PROFESSIONAL EXPERIENCE
AWS Data Engineer
PwC, Birmingham, Alabama, USA July 2024 - Present
PricewaterhouseCoopers, also known as PwC, is a multinational professional services network. Involved in designing, developing, and maintaining scalable and efficient data pipelines that process large volumes of data. Worked with technologies like Apache Spark, Hadoop, and Amazon Web Services (AWS) tools such as S3, Redshift, and EMR.
Environment: AWS, CI/CD, Cluster, Docker, DynamoDB, Elasticsearch, EMR, ETL, Jenkins, Kafka, Kubernetes, lake, Lambda, PL/SQL, S3, SAS, Snowflake, Spark, Spark Streaming, SQL, Sqoop, SSIS
Key Responsibilities:
Designed SSIS control flow tasks for orchestrating the sequence and logic of ETL processes, such as conditional branching, looping, and error handling. Implemented batch processing of streaming data using Spark Streaming.

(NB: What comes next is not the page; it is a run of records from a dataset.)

(** One step of the [reduce] that builds [grouped]:
    [if (!acc[key]) acc[key] = []; acc[key].push(indicator)].
    When [key] names an inherited property, [acc[key]] is truthy and has no
    [push]: the call throws. *)
Definition group_step (acc : JsObject.t (list RawBiasIndicator))
    (indicator : RawBiasIndicator)
  : Completion (JsObject.t (list RawBiasIndicator)) :=
  let key := raw_bias_indicator_key indicator in
  match JsObject.get_own key acc with
  | Some group => Normal (JsObject.set_own key (group ++ [indicator]) acc)
  | None =>
      if JsObject.inherited key
      then Throw "TypeError: acc[key].push is not a function"
      else Normal (JsObject.set_own key [indicator] acc)
  end.

Fixpoint group_by_key (toLimit : list RawBiasIndicator)
    (acc : JsObject.t (list RawBiasIndicator))
  : Completion (JsObject.t (list RawBiasIndicator)) :=
  match toLimit with
  | [] => Normal acc
  | indicator :: rest =>
      match group_step acc indicator with
      | Normal acc' => group_by_key rest acc'
      | Throw e => Throw e
      end
  end.

Definition limitIndicatorsByKey (indicators : list RawBiasIndicator)
    (keysToLimit : option (list string)) (maxPerKey : option Z)
  : Completion (list RawBiasIndicator) :=
  let maxPerKey := match maxPerKey with Some n => n | None => 3 end in
  let keysSet :=
    match keysToLimit with
    | Some (k :: ks) => k :: ks
    | _ => map raw_bias_indicator_key indicators
    end in
  let toLimit :=
    filter (fun ind => set_has keysSet (raw_bias_indicator_key ind)) indicators in
  let others :=
    filter (fun ind => negb (set_has keysSet (raw_bias_indicator_key ind)))
           indicators in
  match group_by_key toLimit JsObject.empty with
  | Normal grouped =>
      Normal (flat_map (fun group => Js.slice0 maxPerKey group)
                       (JsObject.values grouped) ++ others)
  | Throw e => Throw e
  end.

End CategoryLimiter.

(* ===================================================================== *)
(** * analysisHelpers.ts: addCharacterPositions                           *)
(* ===================================================================== *)

Module Bootstrap.

(** What a property of [phraseOccurrenceCount] can read as: a number, [NaN],
    or a function or object inherited from [Object.prototype]. *)
Inductive CounterValue : Type :=
| CNumber (n : Z)
| CNaN
| CInherited.

Definition Counter : Type := JsObject.t CounterValue.

(** [phraseOccurrenceCount[phrase]]; [None] is [undefined]. *)
Definition read (phrase : string) (count : Counter) : option CounterValue :=
  match JsObject.get_own phrase count with
  | Some v => Some v
  | None => if JsObject.inherited phrase then Some CInherited else None
  end.

(** [phraseOccurrenceCount[phrase] = v]: the setter of [__proto__] creates
    no own property (and the values written here leave the prototype as it
    is). *)
Definition write (phrase : string) (v : CounterValue) (count : Counter) : Counter :=
  if String.eqb phrase "__proto__" then count
  else JsObject.set_own phrase v count.

(** [x || 0]. *)
Definition or_zero (x : option CounterValue) : CounterValue :=
  match x with
  | Some (CNumber n) => CNumber n
  | Some CInherited => CInherited
  | Some CNaN | None => CNumber 0
  end.

(** [Math.min(x, n)] for an integer [n]. *)
Definition math_min (x : option CounterValue) (n : Z) : CounterValue :=
  match x with
  | Some (CNumber m) => CNumber (Z.min m n)
  | _ => CNaN
  end.

(** [x + 1] after conversion to a number. *)
Definition increment (x : option CounterValue) : CounterValue :=
  match x with
  | Some (CNumber n) => CNumber (n + 1)
  | _ => CNaN
  end.

(** [positions[index]]; [None] is [undefined]. *)
Definition element (positions : list Span) (index : CounterValue) : option Span :=
  match index with
  | CNumber i => if i <? 0 then None else nth_error positions (Z.to_nat i)
  | _ => None
  end.

(** The body of the [map] callback, threading [phraseOccurrenceCount]. *)
Definition position_indicator (text : string) (count : Counter)
    (indicator : RawBiasIndicator) : RawBiasIndicator * Counter :=
  match raw_character_positions indicator with
  | Some _ => (indicator, count)
  | None =>
      let positions :=
        PhraseLocator.findPhrasePositions text (raw_detected_phrase indicator) in
      if (0 <? length positions)%nat then
        let phrase := PhraseLocator.toLowerCase (raw_detected_phrase indicator) in
        let count1 := write phrase (or_zero (read phrase count)) count in
        let positionIndex :=
          math_min (read phrase count1) (Z.of_nat (length positions) - 1) in
        let count2 := write phrase (increment (read phrase count1)) count1 in
        ({| raw_bias_indicator_key := raw_bias_indicator_key indicator;
            raw_detected_phrase := raw_detected_phrase indicator;
            raw_character_positions := element positions positionIndex;
            raw_confidence := raw_confidence indicator |},
         count2)
      else
        ({| raw_bias_indicator_key := raw_bias_indicator_key indicator;
            raw_detected_phrase := raw_detected_phrase indicator;
            raw_character_positions :=
              Some (mkSpan 0 (Z.max 1 (Z.of_nat
                      (String.length (raw_detected_phrase indicator)))));
            raw_confidence := raw_confidence indicator |},
         count)
  end.

Fixpoint map_indicators (text : string) (count : Counter)
    (indicators : list RawBiasIndicator) : list RawBiasIndicator :=
  match indicators with
  | [] => []
  | indicator :: rest =>
      let '(positioned, count') := position_indicator text count indicator in
      positioned :: map_indicators text count' rest
  end.

(** [addCharacterPositions(indicators, text)].  The result is declared to be
    an array of [BiasIndicator]; what the callback stores in
    [character_positions] can be [undefined], so the field stays optional
    here. *)
Definition addCharacterPositions (indicators : list RawBiasIndicator)
    (text : string) : list RawBiasIndicator :=
  map_indicators text JsObject.empty indicators.

End Bootstrap.

(* ===================================================================== *)
(** * The editor side: selections, transactions, command results          *)
(* ===================================================================== *)

Record Selection : Type := mkSelection { from : Z; to : Z }.

(** [selection.empty]: the selection is a cursor. *)
Definition empty (selection : Selection) : bool :=
  from selection =? to selection.

(** What the plugin reads from a transaction: the meta flag set by the
    extension's own commands, whether the document changed, the position
    mapping of the edit, the selection after it and the size of the new
    document. *)
Record Transaction : Type := mkTransaction {
  getMeta : bool;
  docChanged : bool;
  mapping : Z -> Z;
  selection : option Selection;
  doc_content_size : Z
}.
(** * screw.nvim collaboration server: a shallow embedding of
      [screw_server.py] and the properties of its note store.

    The server is a set of FastAPI handlers, each of which runs a few SQL
    statements on an autocommit PostgreSQL connection.  The embedding has
    four layers:

    - Python values ([value]), dictionaries as association lists, text
      rendering of datetimes ([isoformat]) and UUIDs ([uuid_str]), and the
      store's reading of a UUID ([uuid_in]);
    - the relational store: three tables of rows with nullable columns;
    - the SQL statements the handlers issue, one definition per statement;
    - the handlers themselves, in a state-and-exception monad whose state
      survives a raised exception (every statement is committed on its
      own, so a failing handler keeps what it has written so far). *)

From Stdlib Require Import ZArith List String Ascii Bool Lia.
From Stdlib Require Import Sorting.Sorted Sorting.Permutation.
Import ListNotations.

Local Open Scope string_scope.
Local Open Scope Z_scope.
Local Open Scope list_scope.

Infix "+++" := String.append (right associativity, at level 60).

(* ================================================================== *)
(** ** Sequencing *)

(** The handlers thread failure (and, further down, the store) through
    every statement; one interface serves both. *)
Class Monad (M : Type -> Type) : Type := {
  ret : forall {A}, A -> M A;
  bind : forall {A B}, M A -> (A -> M B) -> M B
}.

Declare Scope monad_scope.
Delimit Scope monad_scope with monad.
Notation "x <- c1 ;; c2" := (bind c1 (fun x => c2))
  (at level 61, c1 at next level, right associativity) : monad_scope.
Notation "' pat <- c1 ;; c2" := (bind c1 (fun pat => c2))
  (at level 61, pat pattern, c1 at next level, right associativity) : monad_scope.
Notation "c1 ;; c2" := (bind c1 (fun _ => c2))
  (at level 61, right associativity) : monad_scope.
Local Open Scope monad_scope.

#[global] Instance Monad_option : Monad option := {
  ret := @Some;
  bind := fun A B o f => match o with Some a => f a | None => None end
}.

(* ================================================================== *)
(** ** Fixed-width numerals *)

(** One digit in a base up to 16, lower case as Python prints it. *)
Definition digit_char (d : Z) : ascii :=
  match d with
  | 0 => "0" | 1 => "1" | 2 => "2" | 3 => "3" | 4 => "4"
  | 5 => "5" | 6 => "6" | 7 => "7" | 8 => "8" | 9 => "9"
  | 10 => "a" | 11 => "b" | 12 => "c" | 13 => "d" | 14 => "e"
  | _ => "f"
  end%char.

(** The value of a decimal digit, from its character code (["0"] is 48). *)
Definition digit_val (c : ascii) : option Z :=
  let code := Z.of_N (N_of_ascii c) in
  if (48 <=? code) && (code <=? 57) then Some (code - 48) else None.

(** [digits b k n]: the [k] low digits of [n] in base [b], most significant
    first, zero padded (Python's ["%0kd"] and ["%0kx"] on a number that
    fits). *)
Fixpoint digits (b : Z) (k : nat) (n : Z) : string :=
  match k with
  | O => EmptyString
  | S k' => String (digit_char ((n / b ^ Z.of_nat k') mod b)) (digits b k' n)
  end.

(** Reads exactly [k] decimal digits from the front of [s]. *)
Fixpoint read_digits (k : nat) (s : string) (acc : Z) : option (Z * string) :=
  match k with
  | O => Some (acc, s)
  | S k' =>
      match s with
      | String c s' =>
          match digit_val c with
          | Some d => read_digits k' s' (acc * 10 + d)
          | None => None
          end
      | EmptyString => None
      end
  end.

Definition expect (c : ascii) (s : string) : option string :=
  match s with
  | String c' s' => if Ascii.eqb c c' then Some s' else None
  | EmptyString => None
  end.

(* ================================================================== *)
(** ** Datetimes and UUIDs *)

(** A naive [datetime.datetime], field by field. *)
Record datetime : Type := mkDatetime {
  year : Z; month : Z; day : Z;
  hour : Z; minute : Z; second : Z; microsecond : Z
}.

Definition is_leap (y : Z) : bool :=
  ((y mod 4 =? 0) && negb (y mod 100 =? 0)) || (y mod 400 =? 0).

Definition days_in_month (y m : Z) : Z :=
  match m with
  | 2 => if is_leap y then 29 else 28
  | 4 | 6 | 9 | 11 => 30
  | _ => 31
  end.

(** The values a [datetime] object can hold. *)
Definition valid_datetime (d : datetime) : bool :=
  (1 <=? year d) && (year d <=? 9999) &&
  (1 <=? month d) && (month d <=? 12) &&
  (1 <=? day d) && (day d <=? days_in_month (year d) (month d)) &&
  (0 <=? hour d) && (hour d <=? 23) &&
  (0 <=? minute d) && (minute d <=? 59) &&
  (0 <=? second d) && (second d <=? 59) &&
  (0 <=? microsecond d) && (microsecond d <=? 999999).

(** [datetime.isoformat()]: [YYYY-MM-DDTHH:MM:SS], followed by [.ffffff]
    when the microsecond field is not zero. *)
Definition isoformat (d : datetime) : string :=
  digits 10 4 (year d) +++ "-" +++ digits 10 2 (month d) +++ "-" +++
  digits 10 2 (day d) +++ "T" +++ digits 10 2 (hour d) +++ ":" +++
  digits 10 2 (minute d) +++ ":" +++ digits 10 2 (second d) +++
  (if microsecond d =? 0 then EmptyString else "." +++ digits 10 6 (microsecond d)).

The AWS Lambda functions were written in Spark with cross - functional dependencies that generated custom libraries for delivering the Lambda function in the cloud. Performed raw data ingestion into, which triggered a lambda function and put refined data into ADLS. Developed CI/CD system with Jenkins on Kubernetes environment, utilized Kubernetes and Docker for the runtime environment for the CI/CD system to build, Test and Deploy.
Experience in Monitoring System Metrics and logs for any problems adding, removing, or updating Hadoop Cluster.
Led requirement gathering, business analysis, and technical design for Hadoop and Big Data projects.
Configured Spark streaming to get ongoing information from the Kafka and store the stream information to DBFS.
Involved in the entire lifecycle of the projects including Design, Development, and Deployment, Testing and Implementation, and support. Worked on SQL and PL/SQL for backend data transactions and validations
Exported the analyzed data to the relational databases using Sqoop and to generate reports for the BI team.
Optimized batch and streaming migration processes by leveraging Dataflow and Pub/Sub, enabling near real-time synchronization of legacy systems with cloud infrastructure. Created data frames in Spark SQL from data in HDFS and performed transformations, analyzed data, and stored data in HDFS
Worked with Spark Core, Spark Streaming and Spark SQL modules of Spark for faster processing of data
Using Hadoop on Cloud service (Qubole) to process data in AWS S3 buckets and Imported data from AWS S3 into Spark RDD and performed actions/transformations on them. Developed PySpark based pipelines using Spark data frame operations to load data to EDL using EMR for jobs execution & AWS S3 as storage layer
Experience in building and architecting multiple Data pipelines, end to end ETL and ELT process for Data ingestion and transformation in AWS. Implemented Continuous Delivery pipeline with Docker and GitHub
Worked with Lambda function to load Data into Redshift on arrival of csv files in S3 bucket. Performed Data Analysis, Data Migration, Data Cleansing, Transformation, Integration, Data Import, and Data Export through Python
Integrated AWS SQS with ETL workflows to manage decoupled, event-driven processing of messages between microservices and data ingestion layers.
Responsible for data services and data movement infrastructures good experience with ETL concepts, building ETL solutions and Data modelling. Architected several DAGs (Directed Acyclic Graph) for automating ETL pipelines
Integrated RESTful APIs to ingest data from external sources into cloud data pipelines, enabling real-time updates and ensuring data consistency across distributed systems.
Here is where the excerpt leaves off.